*** Provided data ***

(** X16. A line [sqrt(d)], where [d] is a non-empty string of ASCII bytes
    with none of the ten special characters and no newline, closing
    parenthesis or slash, is converted to the display-math line
    [\[ \sqrt{d'} \]], where [d'] is [d] with a backslash before each of
    its words that is a function name ([markWords]); the word [sqrt] itself
    gets no backslash from the function-name rules. *)
Theorem sqrt_call_converted :
  forall (env : GoEnv) (d : str) (n : nat),
    d <> [] ->
    forallb rootByte d = true ->
    convert env (lit "sqrt(" ++ d ++ lit ")") n
    = Ok (lit "\[ \sqrt{" ++ markWords d ++ lit "} \]", S (S n)).
Proof.
  intros env d n Hd Hroot. rewrite forallb_forall in Hroot.
  assert (Hin : forall c, In c (lit "sqrt(" ++ d ++ lit ")") ->
                          In c (lit "sqrt()") \/ rootByte c = true).
  { intros c Hc. apply in_app_or in Hc. destruct Hc as [Hc|Hc].
    - left. simpl in *. tauto.
    - apply in_app_or in Hc. destruct Hc as [Hc|Hc].
      + right. now apply Hroot.
      + left. simpl in *. tauto. }
  rewrite (convert_math_line env _ n "("%char).
  - assert (Hmark : markWords (lit "sqrt(" ++ d ++ lit ")")
                    = lit "sqrt(" ++ markWords d ++ lit ")").
    { unfold markWords.
      change (lit "sqrt(" ++ d ++ lit ")")
        with (lit "sqrt" ++ "("%char :: d ++ lit ")").
      rewrite markAcc_word_run by reflexivity.
      cbn [markAcc]. change (isWordByte "(") with false. cbv iota.
      change (lit ")") with [")"%char].
      rewrite markAcc_snoc by reflexivity. reflexivity. }
    rewrite Hmark. set (m := markWords d).
    assert (Hm : forall c, In c m -> c = BSL \/ rootByte c = true).
    { intros c Hc. apply markAcc_origin in Hc.
      destruct Hc as [Hc|[[]|Hc]]; [now left | right; now apply Hroot]. }
    assert (Hmne : m <> []).
    { intros E. pose proof (markAcc_length
                              (fun w => if isFunctionName w then 1%nat else 0%nat)
                              d []) as Hl.
      fold (markWords d) in Hl. fold m in Hl. rewrite E in Hl.
      destruct d; [contradiction | cbn [length] in Hl; lia]. }
    assert (Hno : forall c, c = "/"%char \/ c = "^"%char \/ c = ")"%char ->
                            ~ In c m).
    { intros c Hc Hcm. destruct (Hm c Hcm) as [->|Hr].
      - destruct Hc as [Hc|[Hc|Hc]]; discriminate Hc.
      - destruct (rootByte_facts c Hr) as (_&_&_&H1&H2&H3&_).
        destruct Hc as [Hc|[Hc|Hc]]; contradiction. }
    assert (Hno' : forall c, c = "/"%char \/ c = "^"%char ->
                   forall pre post, 
                     (forall x, In x pre -> In x (lit "sqrt(){}\")) ->
                     (forall x, In x post -> In x (lit "sqrt(){}\")) ->
                     ~ In c (pre ++ m ++ post)).
    { intros c Hc pre post Hpre Hpost H.
      apply in_app_or in H. destruct H as [H|H].
      - apply Hpre in H. simpl in H. destruct Hc as [-> | ->];
          intuition discriminate.
      - apply in_app_or in H. destruct H as [H|H].
        + revert H. apply Hno. tauto.
        + apply Hpost in H. simpl in H. destruct Hc as [-> | ->];
            intuition discriminate. }
    destruct rewrite_patterns_require as (Hf & He & _ & _ & Hi & _).
    unfold rewriteTail. cbv zeta.
    rewrite (ReplaceAllString_absent "/"%char _ (lit "sqrt(" ++ m ++ lit ")"));
      [|reflexivity | exact Hf |].
    2:{ apply Hno'; [now left | |];
        intros x Hx; simpl in *; tauto. }
    rewrite (ReplaceAllString_absent "^"%char _ (lit "sqrt(" ++ m ++ lit ")"));
      [|reflexivity | exact He |].
    2:{ apply Hno'; [now right | |];
        intros x Hx; simpl in *; tauto. }
    rewrite sqrt_rule.
    + rewrite (ReplaceAllString_absent "^"%char _ (lit "\sqrt{" ++ m ++ lit "}"));
        [|reflexivity | exact Hi |].
      2:{ apply Hno'; [now right | |];
          intros x Hx; simpl in *; tauto. }
      now rewrite <- !app_assoc.
    + exact Hmne.
    + apply forallb_forall. intros c Hc. destruct (Hm c Hc) as [->|Hr];
        [reflexivity|]. now destruct (rootByte_facts c Hr) as (H&_).
    + apply Hno. tauto.
  - unfold tight. simpl. rewrite rev_app_distr. reflexivity.
  - intros H. destruct (Hin _ H) as [H'|H'].
    + simpl in H'. intuition discriminate.
    + now destruct (rootByte_facts _ H') as (_&_&H1&_).
  - intros c Hc. destruct (Hin _ Hc) as [H'|H'].
    + simpl in H'.
      repeat (destruct H' as [H'|H']; [subst c; reflexivity|]). destruct H'.
    + now destruct (rootByte_facts _ H') as (_&H1&_).
  - reflexivity.
  - simpl. tauto.
Qed.

Lemma sqrt_call_converted_witness :
  convert reverseOrderEnv (lit "sqrt(1 - sin x * sin x)") 0%nat
  = Ok (lit "\[ \sqrt{1 - \sin x * \sin x} \]", 2%nat).
Proof.
  apply (sqrt_call_converted reverseOrderEnv (lit "1 - sin x * sin x") 0%nat);
    (discriminate || reflexivity).
Defined.

(** * Whole lines: prose *)


Lemma clsWithin_accepts (allowed : list (Z * Z)) (cl : regexp.cclass) (r : Z) :
  clsWithin allowed cl = true -> regexp.accepts cl r = true ->
  regexp.inRanges allowed r = true.
Proof.
  destruct cl as [neg rs|]; [|discriminate].
  destruct neg; [discriminate|].
  cbn [clsWithin regexp.accepts xorb]. intros Hw Ha.
  unfold regexp.inRanges in *. apply existsb_exists in Ha.
  destruct Ha as (p & Hp & Hr). rewrite forallb_forall in Hw.
  specialize (Hw p Hp). unfold within in Hw. apply existsb_exists in Hw.
  destruct Hw as (q & Hq & Hpq). apply existsb_exists. exists q.
  split; [exact Hq|]. unfold inRange in *. lia.
Qed.

Lemma matchRe_reads (allowed : list (Z * Z)) (r : regexp.regex) :
  forall k prev inp cs res,
    regexp.matchRe r k prev inp cs = Some res ->
    exists prev' pre inp' cs',
      inp = pre ++ inp' /\ k prev' inp' cs' = Some res /\
      (requiresIn allowed r = true ->
       exists ch, In ch pre /\ regexp.inRanges allowed (rune ch) = true).
Proof.
  induction r as [|cl|cl|cl|r1 IH1 r2 IH2|r1 IH1 r2 IH2|i r1 IH1| | |];
    intros k prev inp cs res H; simpl in H.
  - exists prev, [], inp, cs. repeat split; [assumption | discriminate].
  - destruct inp as [|ch rest]; [discriminate|].
    destruct (regexp.accepts cl (rune ch)) eqn:Ha; [|discriminate].
    exists (Some (rune ch)), [ch], rest, cs. repeat split; [assumption|].
    simpl. intros Hc. exists ch. split; [now left|].
    eapply clsWithin_accepts; eassumption.
  - apply starLoop_sound in H. destruct H as (p' & pre & inp' & -> & Hk).
    exists p', pre, inp', cs. repeat split; [assumption | discriminate].
  - destruct inp as [|ch rest]; [discriminate|].
    destruct (regexp.accepts cl (rune ch)) eqn:Ha; [|discriminate].
    apply starLoop_sound in H. destruct H as (p' & pre & inp' & -> & Hk).
    exists p', (ch :: pre), inp', cs. repeat split; [assumption|].
    simpl. intros Hc. exists ch. split; [now left|].
    eapply clsWithin_accepts; eassumption.
  - apply IH1 in H. destruct H as (p1 & pre1 & inp1 & cs1 & -> & H & Hr1).
    apply IH2 in H. destruct H as (p2 & pre2 & inp2 & cs2 & -> & H & Hr2).
    exists p2, (pre1 ++ pre2), inp2, cs2.
    split; [now rewrite app_assoc|]. split; [assumption|].
    simpl. intros Hc. apply orb_prop in Hc. destruct Hc as [Hc|Hc].
    + destruct (Hr1 Hc) as (ch & Hin & Hch). exists ch. split; [|assumption].
      apply in_or_app. now left.
    + destruct (Hr2 Hc) as (ch & Hin & Hch). exists ch. split; [|assumption].
      apply in_or_app. now right.
  - destruct (regexp.matchRe r1 k prev inp cs) eqn:E.
    + injection H as ->. apply IH1 in E.
      destruct E as (p1 & pre1 & inp1 & cs1 & -> & Hk & Hr1).
      exists p1, pre1, inp1, cs1. repeat split; [assumption|].
      simpl. intros Hc. apply andb_prop in Hc. now apply Hr1.
    + apply IH2 in H. destruct H as (p2 & pre2 & inp2 & cs2 & -> & Hk & Hr2).
      exists p2, pre2, inp2, cs2. repeat split; [assumption|].
      simpl. intros Hc. apply andb_prop in Hc. now apply Hr2.
  - apply IH1 in H. destruct H as (p1 & pre1 & inp1 & cs1 & Heq & Hk & Hr1).
    eexists p1, pre1, inp1, _. split; [exact Heq|]. split; [exact Hk|].
    exact Hr1.
  - destruct (xorb _ _); [|discriminate].
    exists prev, [], inp, cs. repeat split; [assumption | discriminate].
  - destruct prev; [discriminate|].
    exists None, [], inp, cs. repeat split; [assumption | discriminate].
  - destruct inp; [|discriminate].
    exists prev, [], [], cs. repeat split; [assumption | discriminate].
Qed.

Lemma searchFrom_reads (allowed : list (Z * Z)) (re : regexp.Regexp) :
  requiresIn allowed (regexp.tree re) = true ->
  forall inp prev,
    regexp.searchFrom re prev inp = true ->
    exists ch, In ch inp /\ regexp.inRanges allowed (rune ch) = true.
Proof.
  intros Hc.
  assert (Hhere : forall prev inp res,
             regexp.matchHere re prev inp = Some res ->
             exists ch, In ch inp /\ regexp.inRanges allowed (rune ch) = true).
  { intros prev inp res H. unfold regexp.matchHere in H.
    apply (matchRe_reads allowed) in H.
    destruct H as (p' & pre & inp' & cs' & -> & _ & Hr).
    destruct (Hr Hc) as (ch & Hin & Hch). exists ch. split; [|assumption].
    apply in_or_app. now left. }
  induction inp as [|ch rest IH]; intros prev H.
  - simpl in H. destruct (regexp.matchHere re prev []) eqn:E; [|discriminate].
    eapply Hhere; eassumption.
  - cbn [regexp.searchFrom] in H.
    destruct (regexp.matchHere re prev (ch :: rest)) eqn:E.
    + eapply Hhere; eassumption.
    + apply IH in H. destruct H as (ch' & Hin & Hch).
      exists ch'. split; [now right | assumption].
Qed.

*** End of Provided data ***

> What to do: Return the line where "- simpl in H." appears, then every line after it to the end of the listing, all exactly as written.

> Task result:
  - simpl in H. destruct (regexp.matchHere re prev []) eqn:E; [|discriminate].
    eapply Hhere; eassumption.
  - cbn [regexp.searchFrom] in H.
    destruct (regexp.matchHere re prev (ch :: rest)) eqn:E.
    + eapply Hhere; eassumption.
    + apply IH in H. destruct H as (ch' & Hin & Hch).
      exists ch'. split; [now right | assumption].
Qed.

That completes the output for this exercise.